Brief: The job is to find each line in the entries holding the string "true" and copy that line.

***

(** [process] in words, from stage [i] on with current value [v]: a handler
    is invoked, and what it returns is the next current value. *)
Inductive processes (self : AsyncPipeline) :
    nat → Val → W → outcome Exn Val * W → Prop :=
| proc_end i v w :
    _stages self !! i = None →
    processes self i v w (Returned v, w)
| proc_stage i stage v w v' w' res :
    _stages self !! i = Some stage →
    apply stage v w = (Returned v', w') →
    processes self (S i) v' w' res →
    processes self i v w res
| proc_recover i stage (handler : Handler) v w e w' v' w'' res :
    _stages self !! i = Some stage →
    apply stage v w = (Raised e, w') →
    _error_handlers self !! i = Some handler →
    invoke handler v e w' = (Returned v', w'') →
    processes self (S i) v' w'' res →
    processes self i v w res
| proc_handler_raises i stage (handler : Handler) v w e w' e' w'' :
    _stages self !! i = Some stage →
    apply stage v w = (Raised e, w') →
    _error_handlers self !! i = Some handler →
    invoke handler v e w' = (Raised e', w'') →
    processes self i v w (Raised e', w'')
| proc_abort i stage v w e w' :
    _stages self !! i = Some stage →
    apply stage v w = (Raised e, w') →
    _error_handlers self !! i = None →
    processes self i v w (Raised e, w').

(** Whether what calling the handler gives can be awaited. *)
Definition gives_awaitable (handler : Handler) : bool :=
  match handler with
  | async_def _ => true
  | plain_def _ => false
  end.

End Pipeline.

(** *** Scenarios *)

Section Scenarios.
(** Hooks on an integer; each body leaves its tag in the world. *)
Definition ok (tag : string) (f : Z → Z) : @Hook (list string) Z Z string :=
  λ x w, (Returned (f x), w ++ [tag]).

Definition bad (tag : string) (e : string) : @Hook (list string) Z Z string :=
  λ x w, (Raised e, w ++ [tag]).

Definition start : @State (list string) Z Z string := {| world := []; calls := [] |}.

(** [asyncio.wait_for] on a loop where the awaited hooks take no time: a
    positive deadline is never reached, and with [timeout <= 0] the
    awaitable, which has not started, is cancelled and [TimeoutError]
    raised. *)
Definition wait_for_idle {A} (aw : M (@State (list string) Z Z string) string A)
    (timeout : option Q) : M (@State (list string) Z Z string) string A :=
  match timeout with
  | None => aw
  | Some t => if Qle_bool t 0 then raise "TimeoutError" else aw
  end.

Definition h1 := ok "h1" (λ x, x + 1)%Z.
Definition h2 := bad "h2" "boom".
Definition h3 := ok "h3" (λ x, x + 3)%Z.

(** The pre group of "e" is [h2; h3], its main group [h1]. *)
Definition reg_pre_fails : AsyncHookRegistry :=
  register "e" h1 (register_pre "e" h3 (register_pre "e" h2 init)).

(** The main group of "e" is [h1]. *)
Definition reg_main : AsyncHookRegistry := register "e" h1 init.

(** Three teardown hooks, the second of which raises. *)
Definition t_ok (tag : string) : @TeardownHook (list string) Z string :=
  λ r w, (Returned 0%Z, (r, w ++ [tag])).

Definition t_bad (tag : string) (e : string) : @TeardownHook (list string) Z string :=
  λ r w, (Raised e, (r, w ++ [tag])).

Definition scope3 : AsyncHookContext :=
  teardown (t_ok "t3") (teardown (t_bad "t2" "boom") (teardown (t_ok "t1")
    (new_context "scope"))).

(** The three-stage pipeline of the specification: stage 2 raises; with a
    handler returning 7 the result is stage 3 of 7, without one stage 3 is
    never run.  The world counts the stages and handlers run. *)
Definition stage (f : Z → Z) : @Stage nat Z string :=
  {| iscoroutinefunction := false; apply := λ x w, (Returned (f x), S w) |}.

Definition failing_stage (e : string) : @Stage nat Z string :=
  {| iscoroutinefunction := true; apply := λ x w, (Raised e, S w) |}.

Definition fallback (v : Z) : @Handler nat Z string :=
  async_def (λ x e w, (Returned v, S w)).

(** The same handler written as a plain function, [lambda data, e: v]. *)
Definition plain_fallback (v : Z) : @Handler nat Z string :=
  plain_def (λ x e w, (Returned v, S w)).

(** [await] on an [int]. *)
Definition await_int (v : Z) : string :=
  "TypeError: object int can't be used in 'await' expression".

Definition pipeline_recovering : AsyncPipeline :=
  add_stage (stage (λ x, x * 10)%Z) None
    (add_stage (failing_stage "bad") (Some (fallback 7%Z))
       (add_stage (stage (λ x, x + 1)%Z) None new_pipeline)).

Definition pipeline_plain_handler : AsyncPipeline :=
  add_stage (stage (λ x, x * 10)%Z) None
    (add_stage (failing_stage "bad") (Some (plain_fallback 7%Z))
       (add_stage (stage (λ x, x + 1)%Z) None new_pipeline)).

Definition pipeline_aborting : AsyncPipeline :=
  add_stage (stage (λ x, x * 10)%Z) None
    (add_stage (failing_stage "bad") None
       (add_stage (stage (λ x, x + 1)%Z) None new_pipeline)).

End Scenarios.

(** *** The deadline of the main group *)

Section Deadline.
Context {W Args Val Exn : Type}.

(** What [asyncio.wait_for(aw, timeout)] does, whatever the loop and the
    clock: either [aw] finishes within the deadline, and awaiting [wait_for]
    gives what awaiting [aw] gives, or the deadline is reached first, [aw] is
    cancelled and [TimeoutError] is raised. *)
Definition finishes_or_times_out (TimeoutError : Exn)
    (wait_for : M (@State W Args Val Exn) Exn (list (@slot Exn Val)) → option Q
                → M (@State W Args Val Exn) Exn (list (@slot Exn Val))) : Prop :=
  ∀ aw timeout s,
    wait_for aw timeout s = aw s
    ∨ ∃ s', wait_for aw timeout s = (Raised TimeoutError, s').

End Deadline.

(** *** Registries built by registration calls *)

Section Registrations.
Context {W Args Val Exn : Type}.

Local Abbreviation Hook := (@Hook W Args Val Exn).
Local Abbreviation AsyncHookRegistry := (@AsyncHookRegistry W Args Val Exn).

(** A call of [register], [register_pre] or [register_post]. *)
Inductive Registered : Type :=
| AsMain (event : string) (hook : Hook)
| AsPre (event : string) (hook : Hook)
| AsPost (event : string) (hook : Hook).

Definition apply_registered (self : AsyncHookRegistry) (r : Registered)
    : AsyncHookRegistry :=
  match r with
  | AsMain event hook => register event hook self
  | AsPre event hook => register_pre event hook self
  | AsPost event hook => register_post event hook self
  end.

Definition registry_of (rs : list Registered) : AsyncHookRegistry :=
  foldl apply_registered init rs.

(** The hooks given to [register] for [event], in call order; likewise
    for [register_pre] and [register_post]. *)
Definition main_of (event : string) (rs : list Registered) : list Hook :=
  omap (λ r, match r with
             | AsMain e hook => if decide (e = event) then Some hook else None
             | _ => None
             end) rs.

Definition pre_of (event : string) (rs : list Registered) : list Hook :=
  omap (λ r, match r with
             | AsPre e hook => if decide (e = event) then Some hook else None
             | _ => None
             end) rs.

Definition post_of (event : string) (rs : list Registered) : list Hook :=
  omap (λ r, match r with
             | AsPost e hook => if decide (e = event) then Some hook else None
             | _ => None
             end) rs.

End Registrations.

(** *** The scope of an [AsyncHookContext] *)

Section Scope.
Context {W Val Exn : Type}.

Local Abbreviation AsyncHookContext := (@AsyncHookContext W Val Exn).
Local Abbreviation ScopeState := (@ScopeState W Val Exn).
Local Abbreviation SetupHook := (@SetupHook W Val Exn).

(** [ctx.get_resource(key)]: [None] when the key is absent. *)
Definition get_resource (key : string) (self : AsyncHookContext) : option Val :=
  _resources self !! key.

(** The body of the loop of [__aenter__]. *)
Definition setup_step (hook : SetupHook) : M ScopeState Exn unit :=
  let* result := await_setup hook in
  match result with
  | IsDict d => resources_update d
  | NotDict _ => ret ()
  end.

(** [async with ctx: body], as the language runs it: [__aenter__] is
    awaited; the body runs only when it returned; then [__aexit__] is
    awaited, and an exception of the body is raised again unless [__aexit__]
    returned a true value.  The statement gives [None] when an exception of
    the body was suppressed. *)
Definition async_with {A} (body : M ScopeState Exn A) : M ScopeState Exn (option A) :=
  λ s,
    match __aenter__ s with
    | (Raised e, s1) => (Raised e, s1)
    | (Returned _, s1) =>
        match body s1 with
        | (Returned a, s2) =>
            match __aexit__ s2 with
            | (Returned _, s3) => (Returned (Some a), s3)
            | (Raised e, s3) => (Raised e, s3)
            end
        | (Raised e, s2) =>
            match __aexit__ s2 with
            | (Returned suppress, s3) =>
                if suppress then (Returned None, s3) else (Raised e, s3)
            | (Raised e', s3) => (Raised e', s3)
            end
        end
    end.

***

Output below:
  | async_def _ => true
  {| iscoroutinefunction := true; apply := λ x w, (Raised e, S w) |}.
    returned a true value.  The statement gives [None] when an exception of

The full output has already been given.